Ve kitaba isim vermedim. Başka birçok ismim vardı, okuyucuların kafasını karıştırmamak için şimdi onları hatırlamak istemiyorum. Ama bu başlık benim değil, bu 441. sayfa da benim değil.
- Ama bir şekilde yayıncılarla tartıştınız mı?
Evet ve bir şeyler yaptım. Bir şekilde kendini korumak için.
-- İşe yaramadı mı?
Neyse onlarla tartışamam. Çünkü onlardan iki tane var ve ben yalnızım.

"Kitapta adı geçen, acı bir şekilde bahsedilen birinin sizi dava etmesine hazırlıklı mıydınız?"
Evet buna hazırdım.
-- Ne için?
- Nasıl, ne için? İftira için. Mesela Spartak Mishulin asla şunu söyleyebilir ki ... Pluchek'in önünde diz çöktü mü? Evet, her zaman ayaktaydı. Ve şimdi Pluchek'ten nefret ediyor.

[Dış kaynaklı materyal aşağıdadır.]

(* ===== verification/HtmlChunks.v ===== *)
(** * The HTML lexer: the size of the document

    How many bytes were parsed is read by [Parse] alone, so that it does not matter how a
    document is cut into chunks; and no step declares the size limit exceeded. *)

From S2P Require Import Prelude StringUtil HtmlKeywords HtmlLexer HtmlEvents HtmlStack HtmlTags.

(** ** What the steps leave alone

    With [tag], also the attributes of all elements: only the steps inside a tag change
    them. *)

Definition attribute_lists (nodes : list HtmlElement) : list (list Attribute) := map attributes_ nodes.
#[local] Arguments attribute_lists : simpl never.

Lemma attribute_lists_alter f e nodes : (forall el, attributes_ (f el) = attributes_ el) -> attribute_lists (alter f e nodes) = attribute_lists nodes.
Proof.
  intros Hf. apply list_eq. intros i. unfold attribute_lists. rewrite !list_lookup_fmap. destruct (decide (e = i)) as [->|Hn].
  - rewrite list_lookup_alter_eq. destruct (nodes !! i); cbn; by rewrite ?Hf.
  - by rewrite list_lookup_alter_ne.
Qed.

Section config.
Variable tag : bool.

Definition config (x : HtmlLexer) : bool * list (list Attribute) * bool * Z * Z :=
  (if tag then has_attr_value_ x else false, if tag then attribute_lists (nodes_ x) else [],
   size_limit_exceeded_ x, num_bytes_parsed_ x, size_limit_ x).
Definition keeps_config (x : HtmlLexer) (o : option HtmlLexer) : Prop := forall x', o = Some x' -> config x' = config x.

Lemma keeps_None x : keeps_config x None.
Proof. done. Qed.
Lemma keeps_Some x y : config y = config x -> keeps_config x (Some y).
Proof. by intros H x' [= <-]. Qed.
Lemma keeps_bind x o f : keeps_config x o -> (forall y, config y = config x -> keeps_config x (f y)) -> keeps_config x (o ≫= f).
Proof. intros Ho Hf x' E. destruct o as [y|]; [|done]. by apply (Hf y (Ho y eq_refl)). Qed.
Lemma keeps_option {A} x (o : option A) f : (forall a, keeps_config x (f a)) -> keeps_config x (o ≫= f).
Proof. intros Hf. destruct o; [apply Hf|done]. Qed.
Lemma keeps_pair {A} x (o : option (HtmlLexer * A)) f :
  (forall y a, o = Some (y, a) -> config y = config x) -> (forall y a, config y = config x -> keeps_config x (f (y, a))) ->
  keeps_config x (o ≫= f).
Proof. intros Ho Hf x' E. destruct o as [[y a]|]; [|done]. by apply (Hf y a (Ho y a eq_refl)). Qed.
Lemma keeps_pair_r {A} x (o : option (A * HtmlLexer)) f :
  (forall a y, o = Some (a, y) -> config y = config x) -> (forall a y, config y = config x -> keeps_config x (f (a, y))) ->
  keeps_config x (o ≫= f).
Proof. intros Ho Hf x' E. destruct o as [[a y]|]; [|done]. by apply (Hf a y (Ho a y eq_refl)). Qed.
Lemma keeps_eq x y o : config y = config x -> keeps_config y o -> keeps_config x o.
Proof. intros E H x' Hx. by rewrite (H x' Hx). Qed.

Create HintDb config.
(** The configurations of two states that differ in other fields. *)
Ltac cfg :=
  unfold skip_if_exceeded; repeat match goal with |- context [match ?b with _ => _ end] => destruct b end;
  unfold config in *; try match goal with H : tag = false |- _ => rewrite H in * end;
  cbn in *; rewrite ?attribute_lists_alter by done; congruence.
Ltac keeps :=
  repeat match goal with
  | |- keeps_config _ None => apply keeps_None
  | |- keeps_config _ (Some _) => apply keeps_Some; solve [cfg]
  | |- keeps_config _ (let _ := _ in _) => cbv zeta
  | |- keeps_config _ (if ?b then _ else _) => destruct b
  | |- keeps_config _ (match ?l with _ => _ end) => destruct l
  end.

Lemma AddEvent_config ev x : keeps_config x (AddEvent ev x).
Proof. unfold AddEvent. apply keeps_option. intros p. keeps. Qed.

Lemma CloseElement_config e style x : keeps_config x (CloseElement e style x).
Proof.
  unfold CloseElement. apply keeps_option. intros el. cbv zeta.
  apply keeps_bind; [destruct (style_ el); (eapply keeps_eq; [|apply AddEvent_config]; solve [cfg])|].
  intros y Hy. apply keeps_Some. unfold skip_if_exceeded. by destruct (size_limit_exceeded_ y).
Qed.
#[local] Hint Resolve AddEvent_config CloseElement_config : config.

(** The callee is given a state with the same configuration. *)
Ltac callee := first [solve [auto with config]|eapply keeps_eq; [|solve [auto with config]]; solve [cfg]].

Lemma PopForeign_config stack x : keeps_config x (PopForeign_loop stack x).
Proof.
  revert x. induction stack as [|[oe info] [|below rest] IH]; intros x; [by apply keeps_Some..|].
  change (keeps_config x (if bool_decide (ns info = kHtml) || html_integration_point info || mathml_text_integration_point info
    then Some x else e ← oe; x ← CloseElement e UNCLOSED (set_element_stack (below :: rest) x); PopForeign_loop (below :: rest) x)).
  keeps. apply keeps_option. intros e. apply keeps_bind; [callee|]. intros y Hy. eapply keeps_eq; [exact Hy|apply IH].
Qed.
#[local] Hint Resolve PopForeign_config : config.

Lemma PopElementsDownTo_config k x x' e : PopElementsDownTo k x = Some (x', e) -> config x' = config x.
Proof.
  revert x. induction k as [|k IH]; intros x; cbn [PopElementsDownTo]; (destruct (element_stack_ x) as [|[[o|] info] rest]; [done| |done]);
    cbn [mbind option_bind]; [by intros [= <- <-]|].
  destruct (CloseElement _ _ _) as [y|] eqn:E; [|done]. intros H%IH. by rewrite H, (CloseElement_config _ _ _ _ E).
Qed.

Lemma PopElementMatchingTag_config name x x' r : PopElementMatchingTag name x = Some (x', r) -> config x' = config x.
Proof.
  unfold PopElementMatchingTag. destruct (if InForeignContent x then _ else _) as [[y found]|] eqn:E; [|done].
  assert (config y = config x) as <-.
  { destruct (InForeignContent x); [|by injection E as <- <-]. destruct (NameIsOneOf _ _).
    - unfold PopForeignElementsForBreakout in E. destruct (PopForeign_loop _ x) as [z|] eqn:Ez; [|done]. injection E as <- <-.
      by apply (PopForeign_config _ _ _ Ez).
    - destruct (foreign_search _ _ _ _); [|done]. by injection E as <- <-. }
  cbn [mbind option_bind]. destruct (match found with Some k => Some (Some k) | None => _ end) as [[k|]|]; cbn [mbind option_bind]; [|by intros [= <- <-]|done].
  destruct (PopElementsDownTo k y) as [[z e]|] eqn:Ez; [|done]. intros [= <- <-]. by apply PopElementsDownTo_config in Ez.
Qed.

Lemma EmitLiteral_config x : keeps_config x (EmitLiteral x).
Proof. unfold EmitLiteral. keeps. apply keeps_bind; [callee|]. intros y Hy. keeps. Qed.
#[local] Hint Resolve EmitLiteral_config : config.

Lemma EmitTagClose_config style x : keeps_config x (EmitTagClose style x).
Proof.
  unfold EmitTagClose. apply keeps_pair; [by apply PopElementMatchingTag_config|]. intros y [e|] Hy; cbn [mbind option_bind].
  - apply keeps_bind; [|intros z Hz; keeps]. apply keeps_option. intros el. destruct (StringCaseEqual _ _); [callee|keeps].
  - apply keeps_bind; [callee|]. intros z Hz. keeps.
Qed.
#[local] Hint Resolve EmitTagClose_config : config.

Lemma AutoClose_config stack e k x : keeps_config x (AutoClose_loop stack e k x).
Proof.
  revert x. induction stack as [|[[o|] info] rest IH]; intros x; cbn [AutoClose_loop]; [by keeps| |by keeps].
  apply keeps_option. intros open. keeps. apply keeps_bind; [callee|]. intros y Hy. apply keeps_option. intros el. keeps.
  eapply keeps_eq; [|apply IH]. cfg.
Qed.
#[local] Hint Resolve AutoClose_config : config.

(** Any sequence of these. *)
Ltac keeps_all :=
  repeat first
    [ progress keeps
    | callee
    | apply keeps_bind; [|intros ? ?]
    | apply keeps_pair; [|intros ? ? ?]
    | apply keeps_pair_r; [|intros ? ? ?]
    | apply keeps_option; intros ? ].

Lemma open_element_config b e el n x : keeps_config x (open_element b e el n x).
Proof. unfold open_element, push_open. keeps_all. Qed.
#[local] Hint Resolve open_element_config : config.

Lemma EmitTagOpen_config b x : keeps_config x (EmitTagOpen b x).
Proof.
  unfold EmitTagOpen. keeps_all.
  intros r y. destruct (negb _ && _); [|by intros [= <- <-]]. unfold PopForeignElementsForBreakout.
  destruct (PopForeign_loop _ x) as [z|] eqn:Ez; [|done]. intros [= <- <-]. pose proof (PopForeign_config _ _ _ Ez). cfg.
Qed.
#[local] Hint Resolve EmitTagOpen_config : config.

Lemma EmitTagBriefClose_config x : keeps_config x (EmitTagBriefClose x).
Proof. unfold EmitTagBriefClose. keeps_all. Qed.

Hypothesis no_tag : tag = false.

Lemma MakeElement_config x : keeps_config x (MakeElement x).
Proof. unfold MakeElement, NewElement. keeps_all. Qed.
Lemma MakeAttribute_config b x : keeps_config x (MakeAttribute b x).
Proof. unfold MakeAttribute. keeps_all. Qed.
#[local] Hint Resolve EmitTagBriefClose_config MakeElement_config MakeAttribute_config : config.
Lemma FinishAttribute_config c b k x : keeps_config x (FinishAttribute c b k x).
Proof. unfold FinishAttribute. keeps_all. Qed.
Lemma chop_literal_config n x : keeps_config x (chop_literal n x).
Proof. unfold chop_literal. keeps_all. Qed.
#[local] Hint Resolve FinishAttribute_config chop_literal_config : config.
Lemma EvalStart_config c x : keeps_config x (EvalStart c x).
Proof. unfold EvalStart, append_literal. keeps_all. Qed.
#[local] Hint Resolve EvalStart_config : config.
Lemma Restart_config c x : keeps_config x (Restart c x).
Proof. unfold Restart, append_literal. keeps_all. Qed.
Lemma EvalAttribute_config c x : keeps_config x (EvalAttribute c x).
Proof. unfold EvalAttribute. keeps_all. Qed.
Lemma EvalDirective_config c x : keeps_config x (EvalDirective c x).
Proof. unfold EvalDirective, EmitDirective, append_token. keeps_all. Qed.
Lemma EvalAttrVal_config c x : keeps_config x (EvalAttrVal c x).
Proof. unfold EvalAttrVal. keeps_all. Qed.
Lemma HandleAttributeEnd_config c x x' b : HandleAttributeEnd c x = Some (x', b) -> config x' = config x.
Proof.
  unfold HandleAttributeEnd. repeat case_bool_decide; try (destruct (IsHtmlSpace c)); try (intros [= <- <-]; solve [cfg]).
  destruct (MakeAttribute false x) as [y|] eqn:Ey; [|done]. cbn. destruct (EmitTagOpen true y) as [z|] eqn:Ez; [|done].
  intros [= <- <-]. by rewrite (EmitTagOpen_config _ _ _ Ez), (MakeAttribute_config _ _ _ Ey).
Qed.
#[local] Hint Resolve Restart_config EvalAttribute_config EvalDirective_config EvalAttrVal_config HandleAttributeEnd_config : config.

- Hiciv Tiyatrosu'nda bu kadar zor bir ilişki var mı?
- Biliyorsunuz, Mark Anatolyevich Zakharov bu kitaba tiyatro yaşamının ansiklopedisi adını verdi. Ancak bunun her sinemada olacağını sanmıyorum. Pop nedir, geliş böyledir. Burada pek çok şey rahibe bağlı. Yani ana yönetmenden. Söyle bana, yirminci yüzyılın kendine saygılı yönetmeni - Tovstonogov, Meyerhold, Nemirovich-Danchenko - binlerce gencin nasıl ifade edeceğini bilmediği bir dönemde Hiciv Tiyatrosu'ndaki bu yeri bu kadar uzun yıllar işgal etmesine izin verirdi. kendileri. Uzun zaman önce ayrılmalıydın! Kendinize beş kişi alın, bırakın size gelsinler ve çalışsınlar, tabii eğer onlara öğretecek bir şeyiniz varsa. Ve böyle oturmak bir patolojidir. Şöyle yazıyorlar: "Nasıl olur, doksan yaşında ..." Kaç yaşında olduğunu nasıl bilebilirim! Onu takip etmiyorum! Ve şimdi yazdığım her şey tiyatroda oluyor. “Ah, ah, sadece küçük hobileri vardı…” İnsanları yozlaştırdı! Mahkemeye çıkarılmalı, yıldönümleri düzenlememeli!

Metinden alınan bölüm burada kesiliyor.